Work task: Each line below that includes the word "FillTextLine" is to be reported.

Exercise inputs START

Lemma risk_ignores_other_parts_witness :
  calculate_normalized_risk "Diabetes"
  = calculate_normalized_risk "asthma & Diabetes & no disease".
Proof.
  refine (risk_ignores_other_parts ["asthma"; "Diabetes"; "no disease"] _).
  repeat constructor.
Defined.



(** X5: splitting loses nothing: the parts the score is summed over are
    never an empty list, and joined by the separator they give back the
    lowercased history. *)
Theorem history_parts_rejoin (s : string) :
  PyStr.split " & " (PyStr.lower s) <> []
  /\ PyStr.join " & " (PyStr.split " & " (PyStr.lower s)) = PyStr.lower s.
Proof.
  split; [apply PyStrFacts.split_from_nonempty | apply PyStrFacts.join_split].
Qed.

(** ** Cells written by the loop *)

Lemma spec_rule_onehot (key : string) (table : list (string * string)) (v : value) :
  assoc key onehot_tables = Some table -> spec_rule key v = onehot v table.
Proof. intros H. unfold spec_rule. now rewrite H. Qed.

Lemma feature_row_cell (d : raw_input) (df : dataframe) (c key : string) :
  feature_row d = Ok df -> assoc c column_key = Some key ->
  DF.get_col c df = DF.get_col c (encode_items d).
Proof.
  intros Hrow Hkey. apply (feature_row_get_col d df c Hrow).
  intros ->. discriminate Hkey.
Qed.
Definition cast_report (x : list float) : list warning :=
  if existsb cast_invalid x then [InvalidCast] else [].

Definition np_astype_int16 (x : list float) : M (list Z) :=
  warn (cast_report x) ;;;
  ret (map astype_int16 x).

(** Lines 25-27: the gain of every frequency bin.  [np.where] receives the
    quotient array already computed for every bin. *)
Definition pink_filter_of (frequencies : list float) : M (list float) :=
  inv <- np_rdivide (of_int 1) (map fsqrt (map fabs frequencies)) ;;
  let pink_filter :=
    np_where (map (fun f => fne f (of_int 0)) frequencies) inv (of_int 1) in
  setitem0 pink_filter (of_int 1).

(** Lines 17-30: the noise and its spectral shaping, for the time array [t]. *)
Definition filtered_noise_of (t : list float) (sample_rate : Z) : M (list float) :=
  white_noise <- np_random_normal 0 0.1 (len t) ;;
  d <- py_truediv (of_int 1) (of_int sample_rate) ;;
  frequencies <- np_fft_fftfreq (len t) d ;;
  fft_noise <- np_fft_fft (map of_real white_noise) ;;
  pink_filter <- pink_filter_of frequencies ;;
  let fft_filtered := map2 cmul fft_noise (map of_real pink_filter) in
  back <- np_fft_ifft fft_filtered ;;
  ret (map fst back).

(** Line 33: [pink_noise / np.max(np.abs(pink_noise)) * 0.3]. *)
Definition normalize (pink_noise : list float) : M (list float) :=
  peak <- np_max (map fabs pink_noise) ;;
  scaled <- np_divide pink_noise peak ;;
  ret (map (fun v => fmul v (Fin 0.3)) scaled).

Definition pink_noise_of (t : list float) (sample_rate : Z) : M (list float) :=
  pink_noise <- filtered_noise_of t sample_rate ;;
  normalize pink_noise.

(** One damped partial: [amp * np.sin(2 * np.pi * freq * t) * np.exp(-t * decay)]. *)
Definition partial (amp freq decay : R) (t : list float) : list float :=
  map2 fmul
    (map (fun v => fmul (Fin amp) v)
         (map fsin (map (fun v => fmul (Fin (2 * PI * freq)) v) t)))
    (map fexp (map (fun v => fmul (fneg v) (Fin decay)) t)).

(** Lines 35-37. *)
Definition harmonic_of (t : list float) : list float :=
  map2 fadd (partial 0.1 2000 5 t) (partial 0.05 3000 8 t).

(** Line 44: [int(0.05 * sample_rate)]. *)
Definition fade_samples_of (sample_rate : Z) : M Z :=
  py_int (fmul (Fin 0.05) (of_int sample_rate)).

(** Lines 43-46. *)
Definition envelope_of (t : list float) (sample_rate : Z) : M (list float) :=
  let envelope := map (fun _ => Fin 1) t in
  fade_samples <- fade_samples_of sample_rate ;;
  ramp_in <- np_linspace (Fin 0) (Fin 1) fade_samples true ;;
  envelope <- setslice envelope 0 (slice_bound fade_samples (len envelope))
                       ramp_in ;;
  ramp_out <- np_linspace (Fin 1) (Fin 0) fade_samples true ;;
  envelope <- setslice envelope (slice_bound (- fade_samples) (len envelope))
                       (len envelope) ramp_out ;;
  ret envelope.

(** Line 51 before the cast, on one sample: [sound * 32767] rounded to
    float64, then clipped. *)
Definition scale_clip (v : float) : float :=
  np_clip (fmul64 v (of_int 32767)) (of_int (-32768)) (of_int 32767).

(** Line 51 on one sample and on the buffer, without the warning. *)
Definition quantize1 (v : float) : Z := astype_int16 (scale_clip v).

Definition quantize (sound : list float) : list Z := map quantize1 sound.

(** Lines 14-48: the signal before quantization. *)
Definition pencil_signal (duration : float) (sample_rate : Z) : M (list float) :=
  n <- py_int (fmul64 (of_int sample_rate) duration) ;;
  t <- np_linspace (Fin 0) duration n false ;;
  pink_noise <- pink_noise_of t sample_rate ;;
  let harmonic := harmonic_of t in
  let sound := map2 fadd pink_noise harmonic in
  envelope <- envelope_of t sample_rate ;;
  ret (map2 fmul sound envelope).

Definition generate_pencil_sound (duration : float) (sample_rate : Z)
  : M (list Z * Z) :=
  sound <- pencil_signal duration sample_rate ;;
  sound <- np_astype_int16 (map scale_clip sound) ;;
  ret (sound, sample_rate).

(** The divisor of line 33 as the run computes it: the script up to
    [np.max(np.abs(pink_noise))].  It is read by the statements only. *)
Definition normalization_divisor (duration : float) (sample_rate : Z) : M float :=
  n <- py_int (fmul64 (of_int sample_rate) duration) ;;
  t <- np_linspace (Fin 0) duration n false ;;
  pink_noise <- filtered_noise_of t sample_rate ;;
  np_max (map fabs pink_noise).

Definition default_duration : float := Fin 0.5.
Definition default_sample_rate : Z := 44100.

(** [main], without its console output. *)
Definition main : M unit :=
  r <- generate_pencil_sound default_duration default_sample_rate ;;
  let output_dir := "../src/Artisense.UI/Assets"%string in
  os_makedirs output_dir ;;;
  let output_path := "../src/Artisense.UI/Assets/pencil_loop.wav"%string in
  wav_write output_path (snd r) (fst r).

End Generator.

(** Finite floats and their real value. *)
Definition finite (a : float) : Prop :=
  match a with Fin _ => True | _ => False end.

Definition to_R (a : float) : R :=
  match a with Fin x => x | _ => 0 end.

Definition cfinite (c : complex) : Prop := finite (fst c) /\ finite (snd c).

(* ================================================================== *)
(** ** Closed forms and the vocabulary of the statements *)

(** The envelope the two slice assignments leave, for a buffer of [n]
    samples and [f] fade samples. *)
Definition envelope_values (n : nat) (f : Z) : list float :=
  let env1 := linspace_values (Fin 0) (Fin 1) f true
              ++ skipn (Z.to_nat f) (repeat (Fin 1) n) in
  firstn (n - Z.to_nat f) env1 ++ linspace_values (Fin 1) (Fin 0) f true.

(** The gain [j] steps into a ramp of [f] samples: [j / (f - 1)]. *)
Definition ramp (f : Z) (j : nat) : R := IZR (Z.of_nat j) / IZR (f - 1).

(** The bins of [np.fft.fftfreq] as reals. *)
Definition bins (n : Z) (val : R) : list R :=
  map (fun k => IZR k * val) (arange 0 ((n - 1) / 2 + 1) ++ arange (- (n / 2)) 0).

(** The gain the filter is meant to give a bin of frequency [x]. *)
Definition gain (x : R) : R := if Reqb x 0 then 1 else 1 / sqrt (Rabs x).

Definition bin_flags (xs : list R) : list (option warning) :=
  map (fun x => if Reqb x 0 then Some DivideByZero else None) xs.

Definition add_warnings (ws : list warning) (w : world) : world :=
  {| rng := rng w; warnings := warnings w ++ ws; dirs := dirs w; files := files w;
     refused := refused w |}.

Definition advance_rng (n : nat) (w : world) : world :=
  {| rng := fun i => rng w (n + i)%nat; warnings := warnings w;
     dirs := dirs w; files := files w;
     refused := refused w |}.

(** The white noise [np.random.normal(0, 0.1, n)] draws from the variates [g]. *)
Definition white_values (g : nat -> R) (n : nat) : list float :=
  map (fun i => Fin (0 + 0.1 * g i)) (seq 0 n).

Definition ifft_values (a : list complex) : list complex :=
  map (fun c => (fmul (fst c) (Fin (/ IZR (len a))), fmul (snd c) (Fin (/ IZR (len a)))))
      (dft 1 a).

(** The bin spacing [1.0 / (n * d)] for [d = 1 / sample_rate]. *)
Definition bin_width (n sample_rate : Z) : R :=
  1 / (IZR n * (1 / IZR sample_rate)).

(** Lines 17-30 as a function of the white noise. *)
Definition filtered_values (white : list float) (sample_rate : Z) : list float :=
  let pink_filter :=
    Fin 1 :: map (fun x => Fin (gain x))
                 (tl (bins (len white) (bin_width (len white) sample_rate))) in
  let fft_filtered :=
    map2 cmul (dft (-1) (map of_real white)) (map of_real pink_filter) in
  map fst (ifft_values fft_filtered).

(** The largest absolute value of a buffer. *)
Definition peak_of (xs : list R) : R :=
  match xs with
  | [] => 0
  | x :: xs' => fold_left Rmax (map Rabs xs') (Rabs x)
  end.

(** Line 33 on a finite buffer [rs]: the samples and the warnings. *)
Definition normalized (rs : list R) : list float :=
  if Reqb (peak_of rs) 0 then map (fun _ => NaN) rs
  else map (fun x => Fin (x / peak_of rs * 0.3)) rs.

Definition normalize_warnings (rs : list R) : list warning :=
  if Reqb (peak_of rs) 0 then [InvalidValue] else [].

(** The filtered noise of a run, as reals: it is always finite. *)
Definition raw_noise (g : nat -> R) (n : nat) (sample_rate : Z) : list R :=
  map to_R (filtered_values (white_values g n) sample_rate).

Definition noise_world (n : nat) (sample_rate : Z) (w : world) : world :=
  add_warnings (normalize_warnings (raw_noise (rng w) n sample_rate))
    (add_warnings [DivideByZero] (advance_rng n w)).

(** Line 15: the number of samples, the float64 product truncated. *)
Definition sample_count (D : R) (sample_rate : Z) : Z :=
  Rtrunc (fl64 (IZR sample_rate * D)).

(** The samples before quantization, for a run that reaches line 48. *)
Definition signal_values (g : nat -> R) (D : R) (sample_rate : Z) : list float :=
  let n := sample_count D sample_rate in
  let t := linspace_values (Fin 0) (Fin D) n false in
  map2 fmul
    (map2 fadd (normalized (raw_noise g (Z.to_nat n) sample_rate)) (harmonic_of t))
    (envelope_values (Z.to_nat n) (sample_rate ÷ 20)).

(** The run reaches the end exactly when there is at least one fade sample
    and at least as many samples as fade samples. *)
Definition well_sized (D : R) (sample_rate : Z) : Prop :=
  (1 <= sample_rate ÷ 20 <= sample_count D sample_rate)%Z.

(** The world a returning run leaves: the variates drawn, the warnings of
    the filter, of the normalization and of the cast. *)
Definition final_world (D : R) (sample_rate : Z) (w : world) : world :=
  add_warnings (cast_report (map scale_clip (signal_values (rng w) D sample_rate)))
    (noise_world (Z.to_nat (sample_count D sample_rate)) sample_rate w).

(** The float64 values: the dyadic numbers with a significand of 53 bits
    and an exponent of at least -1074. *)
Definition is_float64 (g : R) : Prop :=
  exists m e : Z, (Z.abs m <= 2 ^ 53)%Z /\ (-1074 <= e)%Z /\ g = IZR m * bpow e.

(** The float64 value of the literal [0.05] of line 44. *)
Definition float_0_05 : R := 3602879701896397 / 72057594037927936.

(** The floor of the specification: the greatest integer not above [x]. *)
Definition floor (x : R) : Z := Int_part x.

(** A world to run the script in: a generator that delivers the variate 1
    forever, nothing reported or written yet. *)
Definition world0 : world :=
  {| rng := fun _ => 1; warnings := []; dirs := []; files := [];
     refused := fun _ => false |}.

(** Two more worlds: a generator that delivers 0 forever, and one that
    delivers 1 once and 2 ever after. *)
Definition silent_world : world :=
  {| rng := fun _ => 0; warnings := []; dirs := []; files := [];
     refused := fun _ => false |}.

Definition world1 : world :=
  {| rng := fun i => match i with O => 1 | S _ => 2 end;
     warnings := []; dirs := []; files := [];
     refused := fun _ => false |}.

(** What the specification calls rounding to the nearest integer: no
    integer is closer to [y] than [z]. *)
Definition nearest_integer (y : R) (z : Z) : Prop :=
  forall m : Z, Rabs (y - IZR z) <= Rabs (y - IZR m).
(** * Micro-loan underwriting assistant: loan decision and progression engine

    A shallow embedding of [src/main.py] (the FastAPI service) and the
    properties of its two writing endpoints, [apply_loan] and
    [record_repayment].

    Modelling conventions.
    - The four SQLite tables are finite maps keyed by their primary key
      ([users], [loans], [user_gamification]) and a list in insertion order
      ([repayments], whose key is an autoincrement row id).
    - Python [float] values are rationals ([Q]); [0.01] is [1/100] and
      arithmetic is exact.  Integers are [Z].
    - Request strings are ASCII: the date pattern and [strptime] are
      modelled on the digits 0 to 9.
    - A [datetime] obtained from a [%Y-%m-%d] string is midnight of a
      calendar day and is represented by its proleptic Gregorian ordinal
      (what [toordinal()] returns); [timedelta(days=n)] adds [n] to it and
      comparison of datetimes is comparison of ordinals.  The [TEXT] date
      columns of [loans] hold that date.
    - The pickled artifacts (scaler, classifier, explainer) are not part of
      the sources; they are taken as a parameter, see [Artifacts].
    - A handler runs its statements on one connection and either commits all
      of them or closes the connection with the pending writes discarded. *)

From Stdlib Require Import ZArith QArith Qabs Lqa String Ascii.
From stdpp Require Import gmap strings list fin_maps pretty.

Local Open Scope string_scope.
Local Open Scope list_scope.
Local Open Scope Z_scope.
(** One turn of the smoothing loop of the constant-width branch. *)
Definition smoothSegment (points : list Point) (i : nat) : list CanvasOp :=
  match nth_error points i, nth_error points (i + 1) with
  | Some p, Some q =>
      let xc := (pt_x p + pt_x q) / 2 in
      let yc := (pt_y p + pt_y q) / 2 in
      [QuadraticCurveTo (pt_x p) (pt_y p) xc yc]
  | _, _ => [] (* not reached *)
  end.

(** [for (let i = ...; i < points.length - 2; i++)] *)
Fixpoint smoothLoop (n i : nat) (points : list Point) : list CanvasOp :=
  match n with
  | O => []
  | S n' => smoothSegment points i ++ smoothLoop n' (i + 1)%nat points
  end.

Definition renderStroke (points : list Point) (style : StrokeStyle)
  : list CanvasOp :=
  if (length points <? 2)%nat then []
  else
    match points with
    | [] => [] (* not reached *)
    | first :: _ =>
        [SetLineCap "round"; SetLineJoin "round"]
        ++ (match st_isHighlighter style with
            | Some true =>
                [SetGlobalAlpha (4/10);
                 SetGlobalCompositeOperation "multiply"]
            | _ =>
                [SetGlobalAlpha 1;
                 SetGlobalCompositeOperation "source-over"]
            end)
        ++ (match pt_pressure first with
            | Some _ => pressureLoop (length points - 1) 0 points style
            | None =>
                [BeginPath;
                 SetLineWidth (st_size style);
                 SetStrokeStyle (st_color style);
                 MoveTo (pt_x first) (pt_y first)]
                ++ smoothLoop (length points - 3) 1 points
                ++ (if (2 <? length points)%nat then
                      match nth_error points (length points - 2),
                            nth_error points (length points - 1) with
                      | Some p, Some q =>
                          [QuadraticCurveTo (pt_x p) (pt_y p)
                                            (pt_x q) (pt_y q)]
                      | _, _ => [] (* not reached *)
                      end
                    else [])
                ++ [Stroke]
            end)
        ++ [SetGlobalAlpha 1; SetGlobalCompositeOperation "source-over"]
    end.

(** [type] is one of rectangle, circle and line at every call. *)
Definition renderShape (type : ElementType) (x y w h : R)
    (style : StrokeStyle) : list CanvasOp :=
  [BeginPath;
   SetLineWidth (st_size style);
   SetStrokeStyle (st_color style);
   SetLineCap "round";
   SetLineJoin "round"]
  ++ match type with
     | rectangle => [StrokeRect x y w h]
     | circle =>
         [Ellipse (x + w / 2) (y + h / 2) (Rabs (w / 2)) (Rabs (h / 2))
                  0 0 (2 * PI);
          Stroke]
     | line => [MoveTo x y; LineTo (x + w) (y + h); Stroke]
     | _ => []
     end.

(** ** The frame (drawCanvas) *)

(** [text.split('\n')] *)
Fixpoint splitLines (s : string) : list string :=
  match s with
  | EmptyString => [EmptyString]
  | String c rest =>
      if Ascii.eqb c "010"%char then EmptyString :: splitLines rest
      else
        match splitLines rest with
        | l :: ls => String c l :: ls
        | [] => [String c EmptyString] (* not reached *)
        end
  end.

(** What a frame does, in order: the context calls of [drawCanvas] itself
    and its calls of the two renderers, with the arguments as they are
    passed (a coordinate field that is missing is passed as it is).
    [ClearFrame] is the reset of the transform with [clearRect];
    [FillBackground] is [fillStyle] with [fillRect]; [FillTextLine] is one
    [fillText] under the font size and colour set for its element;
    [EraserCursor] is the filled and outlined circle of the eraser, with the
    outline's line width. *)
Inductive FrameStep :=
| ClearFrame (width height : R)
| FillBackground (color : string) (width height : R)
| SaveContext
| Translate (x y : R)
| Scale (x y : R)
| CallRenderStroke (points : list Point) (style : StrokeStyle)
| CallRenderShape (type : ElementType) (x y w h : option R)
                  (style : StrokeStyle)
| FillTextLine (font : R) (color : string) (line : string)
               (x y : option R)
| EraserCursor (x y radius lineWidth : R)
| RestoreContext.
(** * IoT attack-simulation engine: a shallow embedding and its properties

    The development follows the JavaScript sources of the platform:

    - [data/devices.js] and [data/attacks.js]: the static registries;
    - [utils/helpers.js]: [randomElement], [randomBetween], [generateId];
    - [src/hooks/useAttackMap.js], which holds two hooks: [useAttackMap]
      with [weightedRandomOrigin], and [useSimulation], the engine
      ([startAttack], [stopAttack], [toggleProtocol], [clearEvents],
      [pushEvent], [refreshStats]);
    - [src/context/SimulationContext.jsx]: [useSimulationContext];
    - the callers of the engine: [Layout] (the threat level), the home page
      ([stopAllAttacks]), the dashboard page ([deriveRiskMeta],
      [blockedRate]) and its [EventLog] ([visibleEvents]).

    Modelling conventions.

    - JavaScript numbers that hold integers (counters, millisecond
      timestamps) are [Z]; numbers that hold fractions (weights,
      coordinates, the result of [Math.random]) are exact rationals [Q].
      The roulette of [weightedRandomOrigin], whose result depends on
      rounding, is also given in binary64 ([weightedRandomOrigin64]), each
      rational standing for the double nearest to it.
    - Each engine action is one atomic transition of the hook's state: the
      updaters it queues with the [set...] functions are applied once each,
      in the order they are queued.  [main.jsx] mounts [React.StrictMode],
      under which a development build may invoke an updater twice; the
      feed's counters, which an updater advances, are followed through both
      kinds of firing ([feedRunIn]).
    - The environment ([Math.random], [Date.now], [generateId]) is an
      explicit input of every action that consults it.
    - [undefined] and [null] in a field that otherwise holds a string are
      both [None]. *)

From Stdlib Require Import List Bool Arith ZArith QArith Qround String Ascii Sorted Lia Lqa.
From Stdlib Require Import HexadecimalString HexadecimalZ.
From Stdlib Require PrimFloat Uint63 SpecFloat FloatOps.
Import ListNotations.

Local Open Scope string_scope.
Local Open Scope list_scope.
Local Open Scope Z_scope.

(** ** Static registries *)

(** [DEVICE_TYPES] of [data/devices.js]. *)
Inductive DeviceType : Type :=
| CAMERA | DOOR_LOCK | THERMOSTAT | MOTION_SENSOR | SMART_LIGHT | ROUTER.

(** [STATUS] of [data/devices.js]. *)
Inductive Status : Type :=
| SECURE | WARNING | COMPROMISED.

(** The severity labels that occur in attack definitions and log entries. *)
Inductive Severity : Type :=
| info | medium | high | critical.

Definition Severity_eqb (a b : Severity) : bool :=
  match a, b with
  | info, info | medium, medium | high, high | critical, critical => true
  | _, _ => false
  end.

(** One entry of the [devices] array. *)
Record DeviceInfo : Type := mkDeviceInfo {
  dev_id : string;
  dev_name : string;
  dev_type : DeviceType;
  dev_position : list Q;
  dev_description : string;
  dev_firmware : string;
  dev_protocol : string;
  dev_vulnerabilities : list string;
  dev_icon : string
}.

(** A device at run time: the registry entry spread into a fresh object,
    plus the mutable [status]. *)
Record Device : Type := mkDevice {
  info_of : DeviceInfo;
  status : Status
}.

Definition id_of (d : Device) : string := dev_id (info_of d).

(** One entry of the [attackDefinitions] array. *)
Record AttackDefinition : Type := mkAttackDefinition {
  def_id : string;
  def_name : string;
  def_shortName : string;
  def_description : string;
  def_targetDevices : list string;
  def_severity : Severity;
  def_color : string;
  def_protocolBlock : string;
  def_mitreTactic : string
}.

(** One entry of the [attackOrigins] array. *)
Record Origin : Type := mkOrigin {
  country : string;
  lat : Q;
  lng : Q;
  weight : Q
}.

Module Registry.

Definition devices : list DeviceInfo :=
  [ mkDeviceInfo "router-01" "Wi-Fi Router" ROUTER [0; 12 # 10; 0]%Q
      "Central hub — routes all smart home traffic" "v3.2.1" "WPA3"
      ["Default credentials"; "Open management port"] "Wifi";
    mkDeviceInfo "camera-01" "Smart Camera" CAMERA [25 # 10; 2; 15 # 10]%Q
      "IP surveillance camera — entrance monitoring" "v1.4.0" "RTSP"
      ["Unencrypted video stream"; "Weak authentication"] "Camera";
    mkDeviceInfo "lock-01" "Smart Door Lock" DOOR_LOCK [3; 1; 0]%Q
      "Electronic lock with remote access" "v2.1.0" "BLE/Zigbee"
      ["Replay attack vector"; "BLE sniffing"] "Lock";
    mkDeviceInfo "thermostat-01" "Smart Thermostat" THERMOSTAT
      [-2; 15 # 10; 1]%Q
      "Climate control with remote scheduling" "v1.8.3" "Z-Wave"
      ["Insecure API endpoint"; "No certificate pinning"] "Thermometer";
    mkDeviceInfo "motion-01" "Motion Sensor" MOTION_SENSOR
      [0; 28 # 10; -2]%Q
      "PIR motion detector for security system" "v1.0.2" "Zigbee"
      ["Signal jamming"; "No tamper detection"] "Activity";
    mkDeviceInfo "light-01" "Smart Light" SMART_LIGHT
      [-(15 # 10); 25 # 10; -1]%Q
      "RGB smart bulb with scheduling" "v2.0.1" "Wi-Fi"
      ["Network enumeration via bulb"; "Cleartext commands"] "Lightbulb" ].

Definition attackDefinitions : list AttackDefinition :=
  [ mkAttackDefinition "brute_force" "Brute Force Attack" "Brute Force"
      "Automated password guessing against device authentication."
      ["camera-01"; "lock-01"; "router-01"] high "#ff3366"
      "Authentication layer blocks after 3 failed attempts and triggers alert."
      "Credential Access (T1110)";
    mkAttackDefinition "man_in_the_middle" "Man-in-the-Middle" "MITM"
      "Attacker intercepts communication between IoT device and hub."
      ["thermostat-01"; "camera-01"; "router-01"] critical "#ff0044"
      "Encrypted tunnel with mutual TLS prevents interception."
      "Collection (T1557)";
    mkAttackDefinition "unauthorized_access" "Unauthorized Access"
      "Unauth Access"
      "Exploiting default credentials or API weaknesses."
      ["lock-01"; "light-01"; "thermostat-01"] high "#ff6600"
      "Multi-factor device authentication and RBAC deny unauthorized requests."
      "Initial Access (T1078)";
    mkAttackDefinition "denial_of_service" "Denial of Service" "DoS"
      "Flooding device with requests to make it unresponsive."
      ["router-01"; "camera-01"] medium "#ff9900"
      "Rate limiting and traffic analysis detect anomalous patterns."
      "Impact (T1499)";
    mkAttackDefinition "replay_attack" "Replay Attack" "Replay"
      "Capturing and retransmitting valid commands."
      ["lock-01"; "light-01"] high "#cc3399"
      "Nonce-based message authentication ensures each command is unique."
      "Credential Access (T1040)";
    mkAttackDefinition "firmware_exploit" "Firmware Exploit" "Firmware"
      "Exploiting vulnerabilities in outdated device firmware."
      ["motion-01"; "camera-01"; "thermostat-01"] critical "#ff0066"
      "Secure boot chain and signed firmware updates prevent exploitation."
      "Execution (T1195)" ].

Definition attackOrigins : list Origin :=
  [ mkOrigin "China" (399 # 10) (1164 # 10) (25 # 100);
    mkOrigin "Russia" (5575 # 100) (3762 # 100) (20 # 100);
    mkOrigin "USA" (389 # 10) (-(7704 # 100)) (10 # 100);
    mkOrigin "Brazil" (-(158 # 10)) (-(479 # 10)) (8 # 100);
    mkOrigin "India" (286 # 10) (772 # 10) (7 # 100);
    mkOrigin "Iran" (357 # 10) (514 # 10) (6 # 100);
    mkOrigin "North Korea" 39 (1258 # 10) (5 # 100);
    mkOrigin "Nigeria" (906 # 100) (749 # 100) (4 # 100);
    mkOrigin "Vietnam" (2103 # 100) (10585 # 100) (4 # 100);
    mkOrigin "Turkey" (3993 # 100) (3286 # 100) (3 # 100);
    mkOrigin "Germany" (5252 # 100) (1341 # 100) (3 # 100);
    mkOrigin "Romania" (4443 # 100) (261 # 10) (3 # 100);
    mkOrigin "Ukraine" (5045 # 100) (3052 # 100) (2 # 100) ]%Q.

Exercise inputs END

Result for this task:
    [FillBackground] is [fillStyle] with [fillRect]; [FillTextLine] is one
| FillTextLine (font : R) (color : string) (line : string)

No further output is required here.